February 24, 2012 2 comments

As some of you may know already, I am working on the WildFox browser project which while it initially was going to fork the Mozilla code is now building a browser on top of QtWebKit. See the previous blog post for details on this decision. The WildFox project page and source can be found at www.mayaposch.com/wildfox.php.

One of the features I recently implemented was an advanced cookiejar for storing HTTP cookies. Why was this necessary, you may ask? QtWebKit does implement a cookiejar in QNetworkCookieJar, but even aside from the inability to save any of the cookies to disk, a quick look at its source code shows the following issues: a limit of 50 cookies, which is less than the 300 required by the current standard for HTTP cookies (RFC 2617) [1]. It also uses a basic QList to store the cookies, which requires it to search in linear time through every cookie to find ones for a specific URL and duplicate cookies when storing them.

In other words, the default implementation is unsuitable for any web browser.
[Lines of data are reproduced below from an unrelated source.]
(* ===== verification/SimBoard.v ===== *)
(** * A simulated board

    One executable instance of the peripheral laws of Board.v: devices that
    are always ready, a timer that advances at every read, a DMA engine that
    finishes a transfer when its status is polled.  It shows that the laws
    are satisfiable together and it is what the witnesses of the driver
    theorems run on. *)
From S2P Require Import Prelude Bytes Board.

(** A slave that answers bytes. *)
Class ByteSlave (C : Type) `{SpiSlave C} := xfer_u8 : forall b c, is_u8 (fst (xfer b c)).

(** The state is the abstract one; its queues are read modulo 256.  With it
    come the contents of the configuration registers, latest write first. *)
Record sim (C : Type) := SimWith { sim_io : io C; sim_cfg : list (Z * Z) }.
Arguments SimWith {C}. Arguments sim_io {C}. Arguments sim_cfg {C}.

(** A board straight out of reset. *)
Definition Sim {C} (v : io C) : sim C := SimWith v [].

(** The value of a register that has not been written is that after reset. *)
Definition reset_value (r : Z) : Z :=
  if r =? watchdog_TICK then 0x200 else if r =? resets_RESET then 0x01FFFFFF else
  if r =? pll_sys_PWR then 0x2D else if r =? pll_sys_PRIM then 0x77000 else 0.
Definition cfg_lookup (l : list (Z * Z)) (r : Z) : Z :=
  match List.find (fun p => fst p =? r) l with Some p => snd p | None => reset_value r end.

#[export] Instance sim_view {C} : View (sim C) C := fun d =>
  let v := sim_io d in
  Io (map u8 (io_rx v)) (io_card v) (io_cr0 v) (io_cr1 v) (io_cpsr v) (io_uart_out v)
     (map u8 (io_uart_in v)) (io_time v) (io_latch v) (io_dma v).

Section Sim.
Context {C : Type} `{SpiSlave C}.

Definition sim_set (f : io C -> io C) (s : machine (sim C)) : machine (sim C) :=
  Machine (ram s) (SimWith (f (sim_io (dev s))) (sim_cfg (dev s))).

(** Polling the status of a DMA channel completes its transfer. *)
Definition sim_dma_poll (ch : Z) (s : machine (sim C)) : machine (sim C) :=
  let c := io_dma (sim_io (dev s)) ch in
  if ch_busy c then
    match l ← peeks (ram s) (ch_read c) (Z.to_nat (ch_count c)); pokes (ram s) (ch_write c) l with
    | Some r => Machine r (SimWith (set_dma ch (DmaChannel (ch_read c + ch_count c)
                  (ch_write c + ch_count c) 0 (ch_ctrl c) false) (sim_io (dev s))) (sim_cfg (dev s)))
    | None => s
    end
  else s.

Definition sim_read (r : Z) (s : machine (sim C)) : Z * machine (sim C) :=
  let v := sim_io (dev s) in
  if r =? spi0_SR then (match io_rx v with [] => 2 | _ => 6 end, s)
  else if r =? spi0_DR then (hd 0 (io_rx v), sim_set (fun v => set_rx (tl (io_rx v)) v) s)
  else if r =? spi0_CR1 then (io_cr1 v, s)
  else if r =? timer_LR then
    ((io_time v + 1) mod 4294967296, sim_set (set_time (io_time v + 1) (io_time v + 1)) s)
  else if r =? timer_HR then (io_latch v / 4294967296 mod 4294967296, s)
  else if r =? uart_FR then (match io_uart_in v with [] => 16 | _ => 0 end, s)
  else if r =? uart_DR then
    (hd 0 (io_uart_in v), sim_set (fun v => set_uart_in (tl (io_uart_in v)) v) s)
  else if (DMA_BASE <=? r) && (r <? DMA_BASE + 64 * 12) && ((r - DMA_BASE) mod 64 =? 16) then
    (0, sim_dma_poll ((r - DMA_BASE) / 64) s)
  else if (r =? xosc_STATUS) || (r =? pll_sys_CS) then (2147483648, s)
  else if (r =? clocks_REF_SELECTED) || (r =? clocks_SYS_SELECTED) then (6, s)
  else if r =? resets_RESET_DONE then (0x01FFFFFF, s)
  else (cfg_lookup (sim_cfg (dev s)) r, s).

(** A write to register [k] of DMA channel [ch]. *)
Definition sim_dma_write (ch k x : Z) (v : io C) : io C :=
  let c := io_dma v ch in
  if k =? 0 then set_dma ch (DmaChannel x (ch_write c) (ch_count c) (ch_ctrl c) (ch_busy c)) v
  else if k =? 4 then set_dma ch (DmaChannel (ch_read c) x (ch_count c) (ch_ctrl c) (ch_busy c)) v
  else if k =? 8 then set_dma ch (DmaChannel (ch_read c) (ch_write c) x (ch_ctrl c) (ch_busy c)) v
  else if k =? 12 then
    set_dma ch (DmaChannel (ch_read c) (ch_write c) (ch_count c) x (bit_set x 0)) v
  else v.

Definition sim_write (r x : Z) (s : machine (sim C)) : machine (sim C) :=
  if r =? spi0_DR then sim_set (spi_exchange (u8 x)) s
  else if r =? spi0_CR0 then sim_set (set_cr0 x) s
  else if r =? spi0_CR1 then sim_set (set_cr1 x) s
  else if r =? spi0_CPSR then sim_set (set_cpsr x) s
  else if r =? sio_OUT_SET then
    if bit_set x 9 then sim_set (fun v => set_card (select false (io_card v)) v) s else s
  else if r =? sio_OUT_CLR then
    if bit_set x 9 then sim_set (fun v => set_card (select true (io_card v)) v) s else s
  else if r =? uart_DR then sim_set (fun v => set_uart_out (io_uart_out v ++ [u8 x]) v) s
  else if (DMA_BASE <=? r) && (r <? DMA_BASE + 64 * 12) then
    sim_set (sim_dma_write ((r - DMA_BASE) / 64) ((r - DMA_BASE) mod 64) x) s
  else Machine (ram s) (SimWith (sim_io (dev s)) ((r, x) :: sim_cfg (dev s))).

#[export] Instance sim_hardware : Hardware (sim C) := {
  hw_read := sim_read;
  hw_write := sim_write;
}.
End Sim.

(** ** The laws *)

Section SimLaws.
Context {C : Type} `{SL : SpiSlave C} `{BS : !ByteSlave C}.

Lemma u8_u32 x : u8 (u32 x) = u8 x.
Proof. unfold u8, u32. dlia. Qed.

Lemma spi_exchange_sim b (v : io C) :
  sim_view (Sim (spi_exchange b v)) = spi_exchange b (sim_view (Sim v)).
Proof.
  unfold spi_exchange, sim_view. cbn. pose proof (xfer_u8 b (io_card v)) as Hr.
  destruct (xfer b (io_card v)) as [r c]. cbn in Hr. rewrite length_map.
  destruct (_ <=? 7)%nat; [|done]. unfold set_rx, set_card; cbn. rewrite map_app. cbn.
  by rewrite (u8_small r).
Qed.

#[export] Instance sim_spi : SpiLaws (sim C) C.
Proof.
  refine {| spi_wait := fun _ => O; spi_latency := O; spi_room := fun _ => True;
            spi_idle := fun _ => True |}.
  - done.
  - intros [m [[[|b l] ? ? ? ? ? ? ? ? ?]]]; cbn; split_and!; try done; intros; try done; by left.
  - intros b s _ _. cbn. split; [done|]. destruct s as [m [v]]. cbn. apply spi_exchange_sim.
  - intros [m [[[|c l] ? ? ? ? ? ? ? ? ?]]] b rx; cbn; [done|]. intros [= <- <-]. split_and!; [apply (u8_u32 c)|done|done].
  - done.
  - done.
  - done.
  - done.
Defined.

Lemma sim_cs_write b v (s : machine (sim C)) :
  bit_set v 9 = true ->
  hw_write (if b : bool then sio_OUT_CLR else sio_OUT_SET) v s =
    sim_set (fun v => set_card (select b (io_card v)) v) s.
Proof.
  intros Hv. destruct b.
  - transitivity (if bit_set v 9
      then sim_set (fun v => set_card (select true (io_card v)) v) s else s); [done|by rewrite Hv].
  - transitivity (if bit_set v 9
      then sim_set (fun v => set_card (select false (io_card v)) v) s else s); [done|by rewrite Hv].
Qed.

#[export] Instance sim_gpio : GpioLaws (sim C) C.
Proof.
  split.
  - intros r v s Hr. assert (hw_write r v s = Machine (ram s) (SimWith (sim_io (dev s)) ((r, v) :: sim_cfg (dev s)))) as ->; [|done]. unfold hw_write, sim_hardware, sim_write.
    assert (r = sio_OE_SET \/ IO_BANK0_BASE <= r < PADS_BANK0_BASE + 124) as Hr'.
    { destruct Hr as [->|(i & Hi & [-> | ->])]; [by left|right..];
        unfold io_bank0_gpio_CTRL, pads_bank0_gpio, IO_BANK0_BASE, PADS_BANK0_BASE; lia. }
    unfold IO_BANK0_BASE, PADS_BANK0_BASE in Hr'.
    destruct Hr' as [->|Hr']; [done|].
    repeat match goal with |- context [r =? ?c] => destruct (Z.eqb_spec r c) as [->|_];
      [exfalso; revert Hr'; vm_compute; intros [??]; by auto|] end.
    unfold DMA_BASE. destruct (Z.leb_spec 0x50000000 r); [lia|done].
  - intros r s [-> | ->]; done.
  - intros v s Hv. by rewrite (sim_cs_write false v s Hv).
  - intros v s Hv. by rewrite (sim_cs_write true v s Hv).
Defined.

#[export] Instance sim_boot : BootLaws (sim C) C.
Proof.
  refine {| cfg := fun d => cfg_lookup (sim_cfg d); boot_wait := fun _ => O; boot_latency := O |}.
  - done.
  - intros r s Hr. repeat (apply elem_of_cons in Hr as [->|Hr]; [done|]). by apply elem_of_nil in Hr.
  - intros r x s Hr.
    assert (hw_write r x s = Machine (ram s) (SimWith (sim_io (dev s)) ((r, x) :: sim_cfg (dev s)))) as ->.
    { repeat (apply elem_of_cons in Hr as [->|Hr]; [done|]). by apply elem_of_nil in Hr. }
    split; [done|]. split; [done|]. intros q. cbn. unfold cfg_lookup. cbn. rewrite (Z.eqb_sym q).
    by destruct (r =? q).
  - intros r n s. unfold settles.
    destruct (Z.eqb_spec r xosc_STATUS) as [->|_].
    { intros [->%Z.eqb_eq _]%andb_prop. cbn. split_and!; try done. by left. }
    destruct (Z.eqb_spec r pll_sys_CS) as [->|_].
    { rewrite !andb_true_iff. intros [[[[->%Z.eqb_eq _] _] _] _]. cbn. split_and!; try done. by left. }
    destruct (Z.eqb_spec r clocks_REF_SELECTED) as [->|_].
    { intros [->%Z.eqb_eq _]%andb_prop. cbn. split_and!; try done. by left. }
    destruct (Z.eqb_spec r clocks_SYS_SELECTED) as [->|_].
    { intros [->%Z.eqb_eq _]%andb_prop. cbn. split_and!; try done. by left. }
    destruct (Z.eqb_spec r resets_RESET_DONE) as [->|_]; [|done].
    rewrite !andb_true_iff. intros [[Hn0%Z.leb_le Hn%Z.ltb_lt] _]. cbn -[bit_set]. split_and!; try done. left.
    rewrite bit_set_testbit by lia. change (u32 33554431) with (Z.ones 25). by apply Z.ones_spec_low.
Defined.

#[export] Instance sim_timer : TimerLaws (sim C) C.
Proof.
  refine {| timer_wait := fun _ => O; timer_latency := O |}.
  - done.
  - intros [m [v]]. cbn. split; [done|]. exists (io_time v + 1). split_and!; [done|lia|lia|done|left; lia].
  - intros [m [v]]. cbn. done.
Defined.

#[export] Instance sim_uart : UartLaws (sim C) C.
Proof.
  refine {| uart_wait := fun _ => O; uart_latency := O; uart_room := fun _ => True |}.
  - done.
  - intros [m [[? ? ? ? ? ? [|b l] ? ? ?]]]; cbn; split_and!; try done; intros; try done; by left.
  - intros b [m [v]] _. done.
  - intros [m [[? ? ? ? ? ? [|c k] ? ? ?]]] b l; cbn; [done|]. intros [= <- <-]. split_and!; [apply (u8_u32 c)|done|done].
Defined.

Lemma sim_dma_write_eq ch k x (s : machine (sim C)) :
  0 <= ch < 12 -> 0 <= k < 64 ->
  hw_write (DMA_BASE + 64 * ch + k) x s = sim_set (sim_dma_write ch k x) s.
Proof.
  intros Hc Hk. unfold hw_write, sim_hardware, sim_write.
  set (r := DMA_BASE + 64 * ch + k). assert (0x50000000 <= r < 0x50000300) as Hr by (subst r; unfold DMA_BASE; lia).
  repeat match goal with |- context [r =? ?c] => destruct (Z.eqb_spec r c) as [E|_];
    [exfalso; rewrite E in Hr; revert Hr; vm_compute; intros [??]; by auto|] end.
  unfold DMA_BASE at 1 2. destruct (Z.leb_spec 0x50000000 r); [|lia].
  destruct (Z.ltb_spec r (0x50000000 + 64 * 12)); [|lia]. cbn [andb].
  replace ((r - DMA_BASE) / 64) with ch by (subst r; dlia).
  by replace ((r - DMA_BASE) mod 64) with k by (subst r; dlia).
Qed.

Lemma sim_dma_read_eq ch (s : machine (sim C)) :
  0 <= ch < 12 -> hw_read (dma_al1_CTRL ch) s = (0, sim_dma_poll ch s).
Proof.
  intros Hc. unfold hw_read, sim_hardware, sim_read, dma_al1_CTRL.
  set (r := DMA_BASE + 64 * ch + 16). assert (0x50000000 <= r < 0x50000300) as Hr by (subst r; unfold DMA_BASE; lia).
  repeat match goal with |- context [r =? ?c] => destruct (Z.eqb_spec r c) as [E|_];
    [exfalso; rewrite E in Hr; revert Hr; vm_compute; intros [??]; by auto|] end.
  unfold DMA_BASE at 1 2. destruct (Z.leb_spec 0x50000000 r); [|lia].
  destruct (Z.ltb_spec r (0x50000000 + 64 * 12)); [|lia]. cbn [andb].
  replace ((r - DMA_BASE) / 64) with ch by (subst r; dlia).
  by replace ((r - DMA_BASE) mod 64) with 16 by (subst r; dlia).
Qed.

#[export] Instance sim_dma : DmaLaws (sim C) C.
Proof.
  refine {| dma_wait := fun _ => O; dma_latency := O |}.
  - done.
  - done.
  - intros ch x [m [v]] Hc c Hb. unfold dma_al0_READ_ADDR. rewrite <- (Z.add_0_r (_ + 64 * ch)).
    rewrite sim_dma_write_eq by lia. split; [done|]. subst c. cbn in *. by rewrite Hb.
  - intros ch x [m [v]] Hc c Hb. unfold dma_al0_WRITE_ADDR.
    rewrite sim_dma_write_eq by lia. split; [done|]. subst c. cbn in *. by rewrite Hb.
  - intros ch x [m [v]] Hc c Hb. unfold dma_al0_TRANS_COUNT.
    rewrite sim_dma_write_eq by lia. split; [done|]. subst c. cbn in *. by rewrite Hb.
  - intros ch x [m [v]] Hc c Hb Hx. unfold dma_al0_CTRL_TRIG.
    rewrite sim_dma_write_eq by lia. split; [done|]. cbn -[bit_set] in *. by rewrite Hx.
  - intros ch [m [v]] Hc Hb. rewrite sim_dma_read_eq by done. unfold sim_dma_poll. cbn in *. by rewrite Hb.
  - intros ch [m [v]] l Hc c Hb Hctl Hp Hm _. rewrite sim_dma_read_eq by done. right.
    subst c. unfold sim_dma_poll. cbn in *. rewrite Hb, Hp. cbn.
    destruct (pokes_mapped m (ch_write (io_dma v ch)) l) as [m' E].
    { rewrite (length_peeks _ _ _ _ Hp). intros q ?. apply Hm.
      destruct (Z.le_gt_cases 0 (ch_count (io_dma v ch))); lia. }
    rewrite E. done.
Defined.
End SimLaws.

(** ** A board to run on *)

(** An SPI slave that always answers 0xFF: an empty card slot. *)
#[export] Instance no_card : SpiSlave unit := { xfer := fun _ c => (255, c); select := fun _ c => c }.
#[export] Instance no_card_byte : ByteSlave unit.
Proof. intros b c. unfold is_u8. cbn. lia. Qed.

(** Memory [[a, a + n)] with byte [f p] at [p]. *)
Definition mem_of (a n : Z) (f : Z -> Z) : mem :=
  list_to_map ((fun i => (a + Z.of_nat i, f (a + Z.of_nat i))) <$> seq 0 (Z.to_nat n)).

Lemma mem_of_lookup a n f q : a <= q < a + n -> mem_of a n f !! q = Some (f q).
Proof.
  intros Hq. unfold mem_of. apply elem_of_list_to_map.
  - rewrite <- list_fmap_compose. apply NoDup_fmap_2; [|apply NoDup_seq]. intros i j. cbn. lia.
  - apply list_elem_of_fmap. exists (Z.to_nat (q - a)).
    replace (a + Z.of_nat (Z.to_nat (q - a))) with q by lia. split; [done|]. apply elem_of_seq. lia.
Qed.

Lemma mem_of_outside a n f q : 0 <= n -> ~ a <= q < a + n -> mem_of a n f !! q = None.
Proof.
  intros Hn Hq. unfold mem_of. apply not_elem_of_list_to_map. rewrite <- list_fmap_compose.
  intros (i & -> & Hi%elem_of_seq)%list_elem_of_fmap. cbn in Hq. lia.
Qed.

Lemma mem_of_unmapped a n f x y : 0 <= n -> x < y -> x < a \/ a + n <= x -> ~ mapped (mem_of a n f) x y.
Proof.
  intros Hn Hxy Hx H. destruct (H x ltac:(lia)) as [v E]. change (mem_of a n f !! x = Some v) in E.
  by rewrite mem_of_outside in E by lia.
Qed.

(** What is read there, without computing the map. *)
Lemma mem_of_peeks a n f p k : a <= p -> p + Z.of_nat k <= a + n ->
  peeks (mem_of a n f) p k = Some ((fun i => f (p + Z.of_nat i)) <$> seq 0 k).
Proof.
  revert p. induction k as [|k IH]; intros p Ha Hb; [done|]. cbn [peeks].
  change (peek (mem_of a n f) p) with (mem_of a n f !! p). rewrite mem_of_lookup by lia. cbn [mbind option_bind].
  rewrite IH by lia. cbn [seq]. rewrite fmap_cons, <- fmap_S_seq, <- list_fmap_compose. rewrite Z.add_0_r.
  cbn [mbind option_bind]. do 2 f_equal. apply list_fmap_ext. intros _ i _. cbn. f_equal. lia.
Qed.

Lemma mem_of_mapped a n f x y : a <= x -> y <= a + n -> mapped (mem_of a n f) x y.
Proof.
  intros Hx Hy q Hq. change (is_Some (mem_of a n f !! q)). rewrite <- elem_of_dom. unfold mem_of.
  rewrite dom_list_to_map, elem_of_list_to_set, list_elem_of_fmap.
  exists (a + Z.of_nat (Z.to_nat (q - a)), f (a + Z.of_nat (Z.to_nat (q - a)))). split; [cbn [fst]; lia|].
  apply list_elem_of_fmap. exists (Z.to_nat (q - a)). split; [done|]. apply elem_of_seq. lia.
Qed.

Lemma mem_of_word a n f p v : a <= p -> p + 4 <= a + n -> p mod 4 = 0 -> is_u32 v ->
  (fun i => f (p + Z.of_nat i)) <$> seq 0 4 = le_split 4 v -> word_at (mem_of a n f) p v.
Proof. intros Ha Hb Hp Hv E. split; [done|]. split; [done|]. by rewrite mem_of_peeks, E by lia. Qed.

(** SPI0 enabled with 8-bit frames, [l] waiting on the UART, DMA idle. *)
Definition sim_board {C} (m : mem) (c : C) (l : list Z) : machine (sim C) :=
  Machine m (Sim (Io [] c 7 2 0 [] l 0 0 (fun _ => DmaChannel 0 0 0 0 false))).

#[export] Instance sim_fuel : Fuel := Z.to_nat 100000.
One thing it does do right, however, is the way it verifies domains. Due to the design of internet Top Level Domains (TLDs) it is impossible to algorithmically determine whether an internet URL is valid, or specifies a proper TLD.

The need to verify the domain is made clear when one imagines someone setting a cookie for the domain .com, which would then be a cookie valid for every website ending with the TLD .com. Obviously this can’t be allowed and the obvious approach would be to disallow single dot domains (.com, .org, .net). This doesn’t work for domains like .co.uk, however. Disallowing two dot domains would cause issues with the former, single dot type. Further there are more variations on this, such as URLs in the US where the public suffix can entail city.state.us style domains. Clearly the only way to do this verification is to use a look-up table. This can be found in Mozilla’s public suffix list [2].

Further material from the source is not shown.